The first U.S. Army troops - a little more than 100 soldiers from the 82nd Airborne Division - are heading to Haiti, due to leave later Thursday. The troops will find locations to set up tents and other essentials in preparation for the arrival of another roughly 800 personnel from the division on Friday.

They come on top of some 2,200 Marines, also to be sent, as the military ramps up what Secretary of State Hillary Rodham Clinton called a major effort to provide earthquake relief in the form of security, search and rescue, and the delivery of humanitarian supplies. Obama said more than a half dozen U.S. military ships also are expected to help, with the largest, the aircraft carrier USS Carl Vinson, arriving Thursday, and the Navy hospital ship USNS Comfort also deployed.

But, aware that mishandling disaster can quickly become a liability for a president, he warned pre-emptively that it will take hours "and in many cases days" to get the full U.S. relief contingent on the ground, because of the badly damaged roads, airport, port and communications.

"None of this will seem quick enough if you have a loved one who's trapped, if you're sleeping on the streets, if you can't feed your children," Obama said. "So today, you must know that help is arriving. Much, much more help is on the way."

As a start, the president said the U.S. military has secured the severely damaged airport in Port-au-Prince, preparing it to receive round-the-clock deliveries of heavy equipment and emergency supplies being flown in from the United States and countries around the world.

Sensitive to questions about whether the U.S. would need - or choose - to essentially take over Haiti's now almost-nonexistent civil and governmental structure, State Department spokesman P.J. Crowley stressed that U.S. troops sent to Haiti will be under U.S. command but there to augment and support the United Nations mission.

"We're not taking over Haiti," Crowley said. "We are helping to stabilize Haiti, we're helping to provide them lifesaving support and materiel and we're going to be there over the long term to help Haiti rebuild. But, the key is: we are maintaining constant contact with the Haitian government even given the difficult situation. What we're doing is following the priorities that the Haitian government has outlined for us."

Appearing on television network news shows after cutting short an overseas trip, Clinton said it is still too early to make a firm estimate of the number of deaths. But she said officials know that approximately 3 million people have been affected and that "tens of thousands, we fear, are dead."
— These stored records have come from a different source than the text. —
Lemma inv_process_backlog st i c q w late st' :
  inv st → quiet (napis st (Backlog i)) → cpus st !! i = Some c → sn_pc c = Polling (Backlog i) q w →
  process_backlog to df HZ fl i q w late st = Some st' → inv st'.
Proof.
  intros I Hquiet Hc Hpc E. unfold process_backlog in E. rewrite Hc in E. cbn [mbind option_bind] in E.
  pose proof (lookup_lt_Some _ _ _ Hc) as Hlt.
  destruct (polled_napi st i c _ q w I Hc Hpc) as (Hs & Hon & _). destruct (sn_process_queue c) as [|skb rest] eqn:Hproc.
  - destruct (sn_input_pkt_queue c) as [|p input] eqn:Hin; injection E as <-.
    + unfold after_poll. rewrite (upd_cpu_at i c) by done.
      change (inv (at_cpu i (after c w late) (napis (upd_napi (Backlog i) (fun n => n <| state ::= fun s => Z.land s (BIT NAPI_STATE_THREADED) |>) st)) (ipis st) st)).
      destruct (clear_sched _ (tk_plain _ (inv_tokens _ I) (Backlog i))) as [Hp' Hs'].
      apply (inv_leave_poll st i c (Backlog i) q w); [done|done|done|apply after_pc| |done|..]; cbn; unfold set_napi; rewrite ?decide_True by done.
      * rewrite Hs'. done.
      * rewrite Hs'. exact Hon.
      * done.
      * intros x Hx. by rewrite decide_False.
      * rewrite Hproc, Hin. done.
    + rewrite (upd_cpu_at i c) by done. apply (inv_silent st i c); [done|done|done|done|done|cbn; by rewrite Hproc, Hin|cbn; by rewrite Hpc|cbn; by rewrite Hpc].
  - injection E as <-. set (c1 := c <| sn_process_queue := rest |> <| sn_received ::= fun l => l ++ [skb] |>).
    assert (inv (at_cpu i c1 (napis st) (ipis st) st)) as I1.
    { apply (inv_silent st i c); [done|done|done|done|done|cbn; rewrite Hproc; by destruct (sn_input_pkt_queue c)|cbn; by rewrite Hpc|cbn; by rewrite Hpc]. }
    rewrite (upd_cpu_at i c) by done. fold c1. set (st1 := at_cpu i c1 (napis st) (ipis st) st) in *.
    assert (cpus st1 !! i = Some c1) as Hc1 by (by apply list_lookup_insert_eq). destruct (q <=? w + 1).
    + by apply (inv_poll_exhausted st1 i c1 (Backlog i) q w).
    + rewrite (upd_cpu_at i c1) by done. by apply (inv_silent st1 i c1); [done|done|done|cbn; by rewrite Hpc|..].
Qed.

Lemma inv_weight st id w : inv st → inv (upd_napi id (fun n => n <| weight := w |>) st).
Proof.
  intros I. set (st' := upd_napi _ _ _). set (g := fun n : napi_struct => n <| weight := w |>).
  assert (∀ x, napis st' x = napis st x ∨ napis st' x = g (napis st x)) as Hx.
  { intros x. cbn. unfold set_napi. destruct (decide (x = id)); auto. }
  split.
  - destruct (inv_tokens _ I) as [T1 T2 T3 T4]. split; [exact T1|..]; intros x; specialize (T2 x); specialize (T3 x); specialize (T4 x); destruct (Hx x) as [-> | ->]; assumption.
  - intros i c Hc. apply (cpu_ok_frame st); [done| |by apply I]. intros Hs. destruct (Hx (Backlog i)) as [-> | ->]; assumption.
  - apply I.
Qed.

(** A NAPI leaves the list to be polled. *)
Lemma inv_napi_poll st i c id rest :
  inv st → cpus st !! i = Some c → sn_pc c = Loop → sn_list c = id :: rest →
  inv (napi_poll dev_rx_weight i id (upd_cpu i (fun c => c <| sn_list := rest |>) st)).
Proof.
  intros I Hc Hpc Hl. pose proof (inv_tokens _ I) as Ht. pose proof (lookup_lt_Some _ _ _ Hc) as Hlt.
  assert (id ∈ queues c) as Hin by (unfold queues; rewrite Hl; set_solver).
  assert (id ∈ all_queues st) as Hq by (rewrite (queues_at st i c Hc); set_solver).
  pose proof (proj2 (tk_queued _ Ht id) Hq) as Hon. pose proof (queued_sched st id Ht Hon) as Hs.
  unfold napi_poll. rewrite (upd_cpu_at i c _ st Hc). set (q := weight _). set (m := set_napi id (fun n => n <| on_poll_list := false |>) (napis st)).
  change (upd_napi id (fun n => n <| on_poll_list := false |>) (at_cpu i (c <| sn_list := rest |>) (napis st) (ipis st) st))
    with (at_cpu i (c <| sn_list := rest |>) m (ipis st) st). cbv zeta. rewrite upd_at_cpu by done.
  assert (m id = (napis st id) <| on_poll_list := false |>) as Em by (unfold m, set_napi; by rewrite decide_True).
  change (napis (at_cpu i _ m (ipis st) st) id) with (m id). rewrite Em. change (sched ((napis st id) <| on_poll_list := false |>)) with (sched (napis st id)).
  rewrite Hs, upd_at_cpu by done. set (c' := c <| sn_list := rest |> <| sn_polled ::= fun l => l ++ [id] |> <| sn_pc := Polling id q 0 |>).
  assert (inv (at_cpu i c' m (ipis st) st)) as I'.
  { destruct (inv_cpus _ I i c Hc) as [C1 C2 C3 C4 C5].
    assert (queues c ≡ₚ id :: queues c') as Hqc by (unfold queues; rewrite Hl; unfold c'; cbn; solve_Permutation).
    apply (inv_at st i c); [done|done| | | |apply I].
    - apply (tokens_at_napi st i c c' id m (queues c' ++ (Backlog <$> sn_rps_ipi_list c)) (queues c')); [done|done| |..]; rewrite ?Em.
      + intros x Hx. by apply set_napi_ne.
      + apply (tk_plain _ Ht).
      + rewrite Hs. unfold places. rewrite Hqc, Hpc. done.
      + change (sched ((napis st id) <| on_poll_list := false |>)) with (sched (napis st id)). rewrite Hs. unfold places at 1. cbn. solve_Permutation.
      + by rewrite Hon.
      + done.
    - intros j Hj Hsj. unfold m, set_napi. by destruct (decide _).
    - split; [done|done| |by cbn; rewrite length_insert|].
      + intros j. cbn [c' sn_pc polling]. intros Hj. apply C3. rewrite Hqc, Hpc. apply elem_of_app in Hj as [Hj|Hj]; [|apply list_elem_of_singleton in Hj as ->]; set_solver.
      + intros Hb. cbn. unfold m, set_napi. destruct (decide _); apply C5, Hb. }
  destruct id as [j|d]; [|done]. apply inv_weight. apply (inv_rps_action _ i c'); [done|by apply list_lookup_insert_eq|done].
Qed.

Abbreviation rx_step := (net_rx_action to df HZ fl netdev_budget dev_rx_weight).
Abbreviation sys_step := (step to df HZ fl netdev_budget max_backlog dev_rx_weight).
Definition net_reachable : nat -> net -> Prop := reachable to df HZ fl netdev_budget max_backlog dev_rx_weight napi_weight.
Clinton noted that the small Caribbean country was still recovering from the damage wrought by last year's storms, with help from Washington, the United Nations and other countries.

She said "this is going to be a long-term effort," from saving lives and providing food, water and medical supplies, to beginning the reconstruction process.

Clinton advised people worried about relatives living in Haiti to call a special information number at the State Department operations centre. Obama directed people to go to www.state.gov for information about missing loved ones.

Obama also implored individual Americans to donate to the relief effort, saying they could get information on how to do so through the White House website at www.whitehouse.gov.

Obama said Americans are being evacuated as quickly as possible. Crowley said 164 Americans have been airlifted out, including 42 non-essential officials and employee family members and 72 private citizens who were taken out on Coast Guard C-130s. Another 50 private citizens left on an Iceland Air flight. There are 360 Americans registered to leave on evacuation flights that will continue Thursday.

"We will not rest until we account for our fellow Americans in harm's way," Obama said.

The president also said he has directed Vice-President Joe Biden to travel to South Florida this weekend to meet with members of the Haitian-American community and responders.